For many online entrepreneurs, PayPal has revolutionized the way people do business. Allowing you to instantly send or receive payments using a credit card or checking account is an online payment system but for PayPal, users are not required to have a merchant account and they do need to perform a credit check before they issue an account. In a nutshell, anyone with any type of credit history can sign up for a PayPal account and begin accepting electronic payments within minutes.
You will find that there are fees that accompany each credit card payment if you are one of those who do not use the Internet but need merchant accounts for in-store payment processing. Even though the actual cost is different among providers, the fees are always present. Among the common fees charged include transaction, authorization, statement, monthly minimum and chargeback fees. If the business owner process a credit card payment that is ultimately denied for any reason, then a chargeback fee is automatically charged to them. In this scenario, in order to compensate the business for its cost, the business owner would then be responsible for having their customer pay the chargeback fee.

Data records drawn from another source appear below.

(* ===== verification/NodeIdentity.v ===== *)
(** * The node identity interface

    [common.NodeIdentityVerifier] of pkg/cloudprovider/common/common.go: what a
    cloud provider promises to the machine approver.  A verifier only asks the
    cloud, never the clusters, and when it accepts a node name it has evidence of
    the cloud's answers for it. *)

From S2P Require Import Prelude Prog MetaV1 CoreTypes Kube.

(** A question to the cloud: no cluster is read or written. *)
Definition asksCloud (question : list string -> Prop) (t : trace eff) (X : Type) (e : eff X) : Prop :=
  match e with EDescribeInstances ids => question ids | _ => False end.

Class NodeIdentityVerifier := {
  Verify : string -> list NodeClaim -> go (result bool);
  (** The instances it may ask about, given the NodeClaims. *)
  identityQuestion : list NodeClaim -> list string -> Prop;
  (** What the calls and answers of a history show about a node name. *)
  identityEvidence : string -> list NodeClaim -> trace eff -> Prop;
  identityEvidence_app nodeName nodeClaims t t' :
    identityEvidence nodeName nodeClaims t -> identityEvidence nodeName nodeClaims (t ++ t');
  Verify_asksCloud nodeName nodeClaims t : guarded (asksCloud (identityQuestion nodeClaims)) t (Verify nodeName nodeClaims);
  Verify_evidence nodeName nodeClaims t :
    all_runs (Verify nodeName nodeClaims) t (fun t' r =>
      r = Ok true -> identityEvidence nodeName nodeClaims t') }.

In order to apply for these types of accounts, business owners must be able to provide a valid business license, description of the company, business location and other verifiable information used to perform a credit check on the owner. The bank will issue a credit card terminal and/or other equipment upon approval that will be used to process payments. Depending on the terms of the agreement, the equipment may or may not remain the property of the issuing bank.
When deciding where to apply for merchant accounts, business owners should consider starting at the bank where they already have a personal account. Aside from enabling them to do business with a bank that they are already familiar with, they may also find that their past responsibility in handling their own account may carry substantial weight when applying for merchant accounts from the same institution.